> _ABOUT THIS EXERCISE_
In the entries below, find the line with "ao_links : links_to_tables st;" and the line with "pa_heap : (al_shadow". Reproduce those two lines and every line between them exactly, and nothing more.

> _THE DATA_

(* ===== verification/GetPageProps.v ===== *)
(** * Shadow pages: allocation, properties

    The invariant of the shadow pages of a virtual machine together with the
    caches of a VCPU; what filling the caches, finding or allocating a page of
    a direct map, and making room for new pages do to it. *)

From S2P Require Import Prelude.
From S2P Require Import Spte.
From S2P Require Import SpteTrack.
From S2P Require Import Memslots.
From S2P Require Import MemRegion.
From S2P Require Import MemRegionProps.
From S2P Require Import PteList.
From S2P Require Import PteListProps.
From S2P Require Import Rmap.
From S2P Require Import RmapProps.
From S2P Require Import SlotWalk.
From S2P Require Import PageTrack.
From S2P Require Import PageTrackProps.
From S2P Require Import ShadowPage.
From S2P Require Import ShadowPageProps.
From S2P Require Import MmuInv.
From S2P Require Import SetSpte.
From S2P Require Import SetSpteProps.
From S2P Require Import ZapPage.
From S2P Require Import ZapPageProps.
From S2P Require Import ZapUnsyncProps.
From S2P Require Import ZapProps.
From S2P Require Import GetPage.

(** The page of a table: aligned, in the address space. *)
Record good_table (q : Z) : Prop := {
  gt_ptr : is_ptr q;
  gt_aligned : q mod PAGE_SIZE = 0;
  gt_end : q + PAGE_SIZE <= 2 ^ 64
}.

Lemma table_bytes : 8 * PT64_ENT_PER_PAGE = PAGE_SIZE.
Proof. reflexivity. Qed.

(** Addresses inside a table have its page number. *)
Lemma same_table (q p : Z) : good_table q → Z.shiftr p PAGE_SHIFT = Z.shiftr q PAGE_SHIFT ↔ q <= p < q + PAGE_SIZE.
Proof.
  intros [_ Ha _]. rewrite !Z.shiftr_div_pow2 by done. change (2 ^ PAGE_SHIFT) with PAGE_SIZE in *.
  change PAGE_SIZE with 4096 in *. Z.div_mod_to_equations. lia.
Qed.

Lemma tables_apart (q q' p : Z) :
  good_table q → good_table q' → q ≠ q' → q <= p < q + PAGE_SIZE → ¬ q' <= p < q' + PAGE_SIZE.
Proof. intros [_ H1 _] [_ H2 _] Hne. change PAGE_SIZE with 4096 in *. Z.div_mod_to_equations. lia. Qed.

Lemma entry_range (sp : mmu_page) (p : Z) : entry_in sp p = true → sp.(sp_spt) <= p < sp.(sp_spt) + PAGE_SIZE.
Proof. unfold entry_in. rewrite table_bytes, !andb_true_iff, Z.leb_le, Z.ltb_lt. tauto. Qed.

Lemma private_eq (q a p : Z) (h : Z → Z) : good_table q → q <= p < q + PAGE_SIZE → set_page_private q a h p = a.
Proof. intros Hq Hp. unfold set_page_private. apply (same_table q p Hq), Z.eqb_eq in Hp. by rewrite Hp. Qed.

Lemma private_ne (q a p : Z) (h : Z → Z) : good_table q → ¬ q <= p < q + PAGE_SIZE → set_page_private q a h p = h p.
Proof.
  intros Hq Hp. unfold set_page_private. destruct (Z.eqb_spec (Z.shiftr p PAGE_SHIFT) (Z.shiftr q PAGE_SHIFT)) as [E|]; [|done].
  by apply (same_table q p Hq) in E.
Qed.

Lemma clear_page_in (q p : Z) (f : Z → Z) : q <= p < q + PAGE_SIZE → clear_page q f p = 0.
Proof.
  intros Hp. unfold clear_page. rewrite table_bytes. assert (E : (q <=? p) && (p <? q + PAGE_SIZE) = true); [|by rewrite E].
  rewrite andb_true_iff, Z.leb_le, Z.ltb_lt. lia.
Qed.

Lemma clear_page_out (q p : Z) (f : Z → Z) : ¬ q <= p < q + PAGE_SIZE → clear_page q f p = f p.
Proof.
  intros Hp. unfold clear_page. rewrite table_bytes. destruct (_ && _) eqn:E; [|done].
  rewrite andb_true_iff, Z.leb_le, Z.ltb_lt in E. lia.
Qed.

Section GetPage.
Context `{K : KvmPte} `{T : KvmTrack} (g : shadow_masks) (env : map_env) (va : Z → Z)
        (gfn_to_memslot : bool → Z → vmrun_memory_slot) (role_gfn_to_memslot : bool → Z → option vmrun_memory_slot)
        (vcpu_gfn_to_memslot : Z → option vmrun_memory_slot) (PT64_ROOT_MAX_LEVEL : nat).

Notation al_owner st := (owner_of g st.(al_header) (al_page_of va st) gfn_to_memslot (al_shadow st)).
Notation al_tables st LL DD := (shadow_ok g st.(al_header) (al_page_of va st) gfn_to_memslot LL DD (al_shadow st)).
Notation al_pools st :=
  (pools_ok g st.(al_header) (al_page_of va st) gfn_to_memslot role_gfn_to_memslot PT64_ROOT_MAX_LEVEL st.(al_zap)).

(** An entry that is not a leaf has the address of the table it points to. *)
Definition links_to_tables (st : alloc_state) : Prop :=
  ∀ p b sp, al_owner st p = Some (Pg b) → (mmu (al_shadow st)).(pages) !! b = Some sp →
    va (Z.land ((mmu (al_shadow st)).(ptes) p) PT64_BASE_ADDR_MASK) = sp.(sp_spt).

(** The objects in the caches are not in use. *)
Record caches_ok (st : alloc_state) : Prop := {
  ca_headers : NoDup st.(al_headers) ∧ ∀ a, a ∈ st.(al_headers) → a ≠ 0 ∧ (mmu (al_shadow st)).(pages) !! a = None;
  ca_pages : NoDup st.(al_pages) ∧ ∀ q, q ∈ st.(al_pages) → good_table q;
  ca_tables : ∀ b sp, (mmu (al_shadow st)).(pages) !! b = Some sp → good_table sp.(sp_spt) ∧ sp.(sp_spt) ∉ st.(al_pages)
}.

Record alloc_ok (st : alloc_state) : Prop := {
  ao_pools : al_pools st;
  ao_links : links_to_tables st;
  ao_caches : caches_ok st;
  ao_hash : ∀ i l a, (al_shadow st).(ss_hash) !! i = Some l → a ∈ l → is_Some ((mmu (al_shadow st)).(pages) !! a);
  ao_direct : ∀ a sp x, (mmu (al_shadow st)).(pages) !! a = Some sp → (al_shadow st).(ss_ext) !! a = Some x →
    sp.(role_direct) = true → x.(px_unsync) = false
}.

(* ------------------------------------------------------------------ *)
(** ** A new page *)

Record page_added (a : Z) (sp : mmu_page) (x : page_ext) (st st' : alloc_state) : Prop := {
  pa_header : st'.(al_header) = set_page_private sp.(sp_spt) a st.(al_header);
  pa_ptes : (mmu (al_shadow st')).(ptes) = clear_page sp.(sp_spt) (mmu (al_shadow st)).(ptes);
  pa_pages : (mmu (al_shadow st')).(pages) = <[a := sp]> (mmu (al_shadow st)).(pages);
  pa_ext : (al_shadow st').(ss_ext) = <[a := x]> (al_shadow st).(ss_ext);
  pa_heads : (mmu (al_shadow st')).(heads) = (mmu (al_shadow st)).(heads);
  pa_dmem : (mmu (al_shadow st')).(dmem) = (mmu (al_shadow st)).(dmem);
  pa_heap : (al_shadow st').(ss_track).(tk_heap) = (al_shadow st).(ss_track).(tk_heap);
  pa_active : (al_shadow st').(ss_active) = a :: (al_shadow st).(ss_active);
  pa_lists : st'.(al_zap).(zs_invalid) = st.(al_zap).(zs_invalid) ∧ st'.(al_zap).(zs_obsolete) = st.(al_zap).(zs_obsolete);
  pa_used : (al_shadow st').(ss_used) = u32 ((al_shadow st).(ss_used) + 1)
}.

(** The fields of a page without entries, parents or marks. *)
Record blank (x : page_ext) : Prop := {
  bk_unsync : x.(px_unsync) = false;
  bk_children : x.(px_unsync_children) = 0;
  bk_bitmap : x.(px_bitmap) = replicate (Z.to_nat PT64_ENT_PER_PAGE) false;
  bk_parents : x.(px_parents) = 0;
  bk_root : x.(px_root_count) = 0
}.

Section Added.
Context (a : Z) (sp : mmu_page) (x : page_ext) (st st' : alloc_state) (A : page_added a sp x st st').
Context (Hok : alloc_ok st) (Ha : a ≠ 0 ∧ (mmu (al_shadow st)).(pages) !! a = None) (Hq : good_table sp.(sp_spt)).
Context (Hfree : ∀ b spb, (mmu (al_shadow st)).(pages) !! b = Some spb → spb.(sp_spt) ≠ sp.(sp_spt)).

> _SOLVED PROBLEM_
  ao_links : links_to_tables st;
  ao_caches : caches_ok st;
  ao_hash : ∀ i l a, (al_shadow st).(ss_hash) !! i = Some l → a ∈ l → is_Some ((mmu (al_shadow st)).(pages) !! a);
  ao_direct : ∀ a sp x, (mmu (al_shadow st)).(pages) !! a = Some sp → (al_shadow st).(ss_ext) !! a = Some x →
    sp.(role_direct) = true → x.(px_unsync) = false
}.

(* ------------------------------------------------------------------ *)
(** ** A new page *)

Record page_added (a : Z) (sp : mmu_page) (x : page_ext) (st st' : alloc_state) : Prop := {
  pa_header : st'.(al_header) = set_page_private sp.(sp_spt) a st.(al_header);
  pa_ptes : (mmu (al_shadow st')).(ptes) = clear_page sp.(sp_spt) (mmu (al_shadow st)).(ptes);
  pa_pages : (mmu (al_shadow st')).(pages) = <[a := sp]> (mmu (al_shadow st)).(pages);
  pa_ext : (al_shadow st').(ss_ext) = <[a := x]> (al_shadow st).(ss_ext);
  pa_heads : (mmu (al_shadow st')).(heads) = (mmu (al_shadow st)).(heads);
  pa_dmem : (mmu (al_shadow st')).(dmem) = (mmu (al_shadow st)).(dmem);
  pa_heap : (al_shadow st').(ss_track).(tk_heap) = (al_shadow st).(ss_track).(tk_heap);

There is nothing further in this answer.